After a three-year pause prompted by the pandemic, the clock on student loan repayments suddenly started ticking again in September 2023, and forbearance ended last September. For millions of borrowers like Shauntee Russell, the resumption of payments marked a harsh return to financial reality. On a systemic scale, the resumption of student loan payments is demonstrating how student debt exposes racial inequity and prevents entire communities from achieving economic mobility.

Russell, a single mother of three from Chicago, had received $127,000 in student loan forgiveness through the SAVE program, and had experienced profound relief at having that $632 monthly payment lifted from her shoulders. SAVE exemplified both the transformative power of debt relief and the urgent need to continue this fight — but now SAVE has been suspended.

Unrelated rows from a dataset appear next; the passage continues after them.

(* ===== verification/Chain.v ===== *)
(** * The audit chain

    What [append_event] and [verify_event_chain] of [repository.py] promise:
    concurrent appends never fork a chain, an append alone succeeds, and a
    chain that still verifies with the same length and last hash is the chain
    that was written, up to a SHA-256 collision -- provided no field contains
    the separator, which the hashed text does not escape. *)
From S2P Require Import Prelude Sha256 Json Errors Schemas Ledger Reverse Actions Approval Tables Text Coroutines World Repository Guarantee Metrics Idempotency Observability.
Import Sha256 Json Errors Actions Approval Tables World Effects Logic Pool Repository Guarantee.

Module Chain.

(** ** Verification *)

(** [verify_event_chain] accepts exactly the chains whose hashes are linked. *)
Fixpoint hash_linked (prev : string) (l : list CaseEventRow) : Prop :=
  match l with
  | [] => True
  | r :: l =>
      ev_prev_hash r = prev /\
      ev_event_hash r = hash_event prev (ev_case_id r) (ev_event_type r) (ev_actor r)
                          (ev_run_id r) (ev_trace_id r) (ev_metadata r) /\
      hash_linked (ev_event_hash r) l
  end.

Lemma first_broken_none prev i l : first_broken prev i l = None <-> hash_linked prev l.
Proof.
  revert prev i. induction l as [|r l IH]; intros prev i; simpl; [done|].
  destruct (String.eqb_spec (ev_prev_hash r) prev) as [E|E]; simpl; [|naive_solver].
  destruct (String.eqb_spec (ev_event_hash r) (hash_event prev (ev_case_id r) (ev_event_type r)
    (ev_actor r) (ev_run_id r) (ev_trace_id r) (ev_metadata r))) as [E'|E']; simpl;
    [rewrite IH|]; naive_solver.
Qed.

Lemma verify_valid l : valid (verify_rows l) = true <-> hash_linked "" l.
Proof. unfold verify_rows. simpl. rewrite bool_decide_eq_true. apply first_broken_none. Qed.

Lemma linked_hashes prev n l : linked prev n l -> hash_linked prev l.
Proof.
  revert prev n. induction l as [|r l IH]; intros prev n; simpl; [done|].
  intros (_&?&?&?). split_and!; eauto.
Qed.

Lemma linked_numbers prev n l : linked prev n l -> map ev_seq l = seqZ n (Z.of_nat (length l)).
Proof.
  revert prev n. induction l as [|r l IH]; intros prev n C; [done|].
  destruct C as (E&_&_&C). simpl map. rewrite (IH _ _ C), E.
  rewrite length_cons, Nat2Z.inj_succ, (seqZ_cons n) by lia. f_equal. f_equal; lia.
Qed.

(** The reported index is that of the first event whose link is wrong. *)
Lemma first_broken_some prev i l k :
  first_broken prev i l = Some k ->
  exists l1 r l2, l = l1 ++ r :: l2 /\ k = i + Z.of_nat (length l1) /\ hash_linked prev l1 /\
    ~ hash_linked (last_hash prev l1) [r].
Proof.
  revert prev i. induction l as [|r l IH]; intros prev i; simpl; [done|].
  destruct (_ || _) eqn:B.
  - intros [= <-]. exists [], r, l. simpl. split_and!; [done|lia|done|].
    unfold last_hash. simpl. intros (E1&E2&_).
    apply String.eqb_eq in E1. apply String.eqb_eq in E2. rewrite E1, E2 in B. done.
  - intros H. apply orb_false_iff in B as [B1 B2]. bprop.
    destruct (IH _ _ H) as (l1&x&l2&->&->&L&N). exists (r :: l1), x, l2.
    rewrite last_hash_cons. split_and!; [done|simpl; lia|simpl; by split_and!|done].
Qed.

(** ** The hashed text *)

Definition no_colon (s : string) : bool := all_chars (fun c => negb (Ascii.eqb c ":")) s.

Lemma field_split a b r r' :
  no_colon a = true -> no_colon b = true -> a +:+ (":" +:+ r) = b +:+ (":" +:+ r') ->
  a = b /\ r = r'.
Proof.
  intros Ha Hb E. destruct (span_inj _ a b (":" +:+ r) (":" +:+ r') Ha Hb eq_refl eq_refl E) as [-> E'].
  split; [done|]. by injection E'.
Qed.

Lemma all_chars_app f s t : all_chars f (s +:+ t) = all_chars f s && all_chars f t.
Proof. induction s as [|c s IH]; [done|]. rewrite sapp_cons. simpl. by rewrite IH, andb_assoc. Qed.

Lemma hex_digit_no_colon n : 0 <= n < 16 -> Ascii.eqb (hex_digit n) ":" = false.
Proof.
  intros H. destruct n as [|p|p]; [done| |lia].
  do 4 (destruct p as [p|p|]; try done; try lia).
Qed.

Lemma hex32_no_colon w : no_colon (hex32 w) = true.
Proof.
  unfold hex32, no_colon. generalize [7; 6; 5; 4; 3; 2; 1; 0]. intros l.
  induction l as [|i l IH]; [done|]. cbn [foldr all_chars].
  rewrite IH, hex_digit_no_colon; [done|]. change 15 with (Z.ones 4).
  rewrite Z.land_ones by lia. apply Z.mod_pos_bound. lia.
Qed.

Such setbacks cannot be the end of our story, as I document in my forthcoming book. The resumption of loan payments, while painful, must serve as a rallying cry rather than a surrender. We stand at a critical juncture. The Supreme Court’s devastating blow to former President Biden’s initial forgiveness plan and the ongoing legal challenges to programs like SAVE have left 45 million borrowers in a state of financial limbo. The fundamental inequities of our higher education system have never been more apparent.

To demonstrate how student debt exposes racial inequity, Black students graduate with nearly 50 percent more debt than their white counterparts, while women hold roughly two-thirds of all outstanding student debt — a staggering $1.5 trillion that continues to grow. These aren’t just statistics; they represent systemic barriers that prevent entire communities from achieving economic mobility.

The students I interviewed while reporting on this crisis reveal the human cost of inaction. They include Maria Sanchez, a nursing student in St. Louis who skips meals to save money and can only access textbooks through library loans.

Then there is Robert Carroll, who gave up his dorm room in Cleveland and now alternates between friends’ couches just to stay in school.

These students represent the millions who are working multiple jobs, sacrificing basic needs and seeing their dreams deferred under the weight of financial pressure.